February 7, 2012 1 Comment
Before you ask, no, he’s not a cyborg from the future, or a genius billionaire playboy philanthropist. Although it sounds like science fiction, this is increasingly science fact for thousands of cardiac patients across America and around the world.
Hugo Campos has an Implantable Cardioverter Defibrillator (ICD) attached to his heart. He suffers from a relatively common heart condition and needs the ICD to facilitate electric therapy in the event of irregular heart activity.
The same device also streams a great deal of complex information back to its manufacturer, information that the implantee is unable to access directly. Even though the ICD is implanted into his own chest and regularly transmits data about him out of it, Hugo has to rely solely on his doctor, who actually doesn’t have access to the complete real-time “raw data” either, instead an interpreted dataset from the manufacturer.

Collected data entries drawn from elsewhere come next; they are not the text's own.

Lemma apply_success_witness :
  exists w', apply a_supervisor a_snapshot fresh = (Ok tt, w') /\
    running_on (renderTOMLForVersion a_snapshot (dataDir a_supervisor) (frpcVersion a_supervisor)) w'.
Proof.
  exists (snd (apply a_supervisor a_snapshot fresh)).
  assert (apply a_supervisor a_snapshot fresh = (Ok tt, snd (apply a_supervisor a_snapshot fresh))) as E.
  { assert (fst (apply a_supervisor a_snapshot fresh) = Ok tt) as E1 by (vm_compute; reflexivity).
    destruct (apply a_supervisor a_snapshot fresh). simpl in E1. by rewrite E1. }
  split; [exact E|].
  apply (apply_success a_supervisor a_dir a_snapshot fresh _ E). discriminate.
Defined.

Lemma clear_erases_witness :
  let w := snd (apply a_supervisor a_snapshot fresh) in
  exists w', ClearRuntimeSecrets a_supervisor w = (Ok tt, w') /\
    is_Some (l_files w !! activePath a_supervisor) /\ l_files w' !! activePath a_supervisor = None.
Proof.
  set (w := snd (apply a_supervisor a_snapshot fresh)). cbv zeta.
  assert (forall n, ce_disk n = None) as Hd by done.
  destruct (clear_total a_supervisor w Hd) as [w' E]. exists w'. split; [exact E|].
  split; [vm_compute; by eexists|].
  destruct (clear_erases a_supervisor w w' E) as [Hf _]. by rewrite Hf.
Defined.
End Supervisor.


(** ** A failing start, an orphan *)

Section Failing.
#[local] Existing Instance failing_start.

Definition running_first : Local := snd (apply a_supervisor a_snapshot fresh).
Definition first_text : string := renderTOMLForVersion a_snapshot "/var/lib/frp" "0.68.0".

End Failing.

Section Orphan.
#[local] Existing Instance orphaned.

Lemma recovery_signals_witness :
  exists marker pid new, f_content <$> l_files left_behind !! pidPath a_supervisor = Some marker /\
    Atoi (TrimSpace marker) = Some pid /\ recovery_events a_supervisor (l_tick left_behind) pid new /\
    l_events (snd (recoverOrphan a_supervisor left_behind)) = new /\ new <> [].
Proof.
  destruct (recovery_signals a_supervisor left_behind (fst (recoverOrphan a_supervisor left_behind))
    (snd (recoverOrphan a_supervisor left_behind))) as [E|(marker & pid & new & H1 & H2 & _ & _ & _ & H6 & H7)].
  - by destruct (recoverOrphan a_supervisor left_behind).
  - exfalso. revert E. vm_compute. discriminate.
  - exists marker, pid, new. rewrite app_nil_r in H7. split_and!; [done..|].
    intros ->. revert H7. vm_compute. discriminate.
Defined.

(** A second client started on the data directory of a first one signals the
    first one's FRPC, and then ends because the address is taken. *)
Lemma second_start_ends_frpc :
  let '(r, w) := client_start a_config (fun _ => Some "address already in use"%string) left_behind in
  r = Ok (Some 1) /\ EvSignal 4711 SigInterrupt ∈ l_events w.
Proof. vm_compute. split; [reflexivity|]. repeat (first [left; reflexivity|right]). Qed.
End Orphan.

(** ** The application *)

(** The outcome of a computation, by evaluation. *)
Lemma outcome {A} (m : C A) w a : fst (m w) = Ok a -> m w = (Ok a, snd (m w)).
Proof. destruct (m w) as [r w']. simpl. by intros ->. Qed.

Section Online.
#[local] Existing Instance online.

Definition logged_in : Local := snd (LoginWithTrust a_config "frp.example.org" "u" "p" "" fresh).

Lemma logged_in_children : l_children logged_in = {[1065 := false]}.
Proof. vm_compute. reflexivity. Qed.
Lemma logged_in_process : sm_process (l_sup logged_in) = Some (mkProcess 1065 65 false).
Proof. vm_compute. reflexivity. Qed.
Lemma logged_in_token : am_serverToken (l_app logged_in) = a_token.
Proof. vm_compute. reflexivity. Qed.
Lemma logged_in_file : is_Some (f_content <$> l_files logged_in !! activePath (sup a_config)).
Proof. vm_compute. by eexists. Qed.

Lemma logout_erases_witness :
  am_serverToken (l_app logged_in) = a_token /\
  exists w', Logout a_config logged_in = (Ok tt, w') /\
    l_app w' = logged_out (l_app logged_in) /\ am_serverToken (l_app w') = ""%string /\ all_killed w'.
Proof.
  pose proof logged_in_children as E1. pose proof logged_in_process as E2. pose proof logged_in_token as E3.
  pose proof (logout_erases a_config logged_in) as T. revert E1 E2 E3 T. generalize logged_in as w.
  intros w E1 E2 E3 T. split; [exact E3|].
  destruct T as (w' & E & Ha & _ & _ & Hclean).
  { intros pid killed Hp. rewrite E1 in Hp. apply lookup_singleton_Some in Hp as [<- <-]. right.
    exists (mkProcess 1065 65 false). by rewrite E2. }
  destruct Hclean as (_ & _ & Hk); [intros n; reflexivity|intros n; reflexivity|].
  exists w'. split; [exact E|split; [exact Ha|split; [by rewrite Ha|exact Hk]]].
Defined.

End Online.

Section Lost.
(** The server goes away after the dashboard was read. *)
Definition lost : ClientEnv := lost_at 100.
#[local] Existing Instance lost.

Personal data doesn’t get more personal than this. When Mr Campos approached the ICD’s producer and requested direct access to the information being beamed out of his own chest cavity, he was refused. (See “Top Five Excuses ICD Manufacturers Use to Justify Not Releasing Data to Patients” and also “Five Reasons Why Patients with Implantable Defibrillators Deserve Their Data”)
In response, he disabled the transmission entirely and by his own admission is now risking his health to make a political statement: “I will not be monitored remotely if I am not made part of this data loop.”
It is not clear how much and what type of data is being excluded from the manufacturer’s dataset, and consequently its ultimate usefulness is unknown. Mr Campos argues that at the very least he has the right to see it, and determine this for himself. “We get all our financial data — why is it different with health care? Patients should be empowered to take care of their lives.”
The information age has transformed our expectations. In years gone by we would trust our physicians to know best; we had little choice. Today, Hugo Campos represents a growing e-patient movement who want to break away from the total dependency inherent within the traditional doctor-patient relationship.
Of course, in order to be denied access to data, the data has to be there in the first place. Globally – nobody has precise figures – it’s fair to say that many people with high-risk hypertrophic cardiomyopathy cannot access, let alone afford an ICD, or are simply not diagnosed in time.
Nevertheless, it’s hard to shake the feeling that Mr Campos has a point.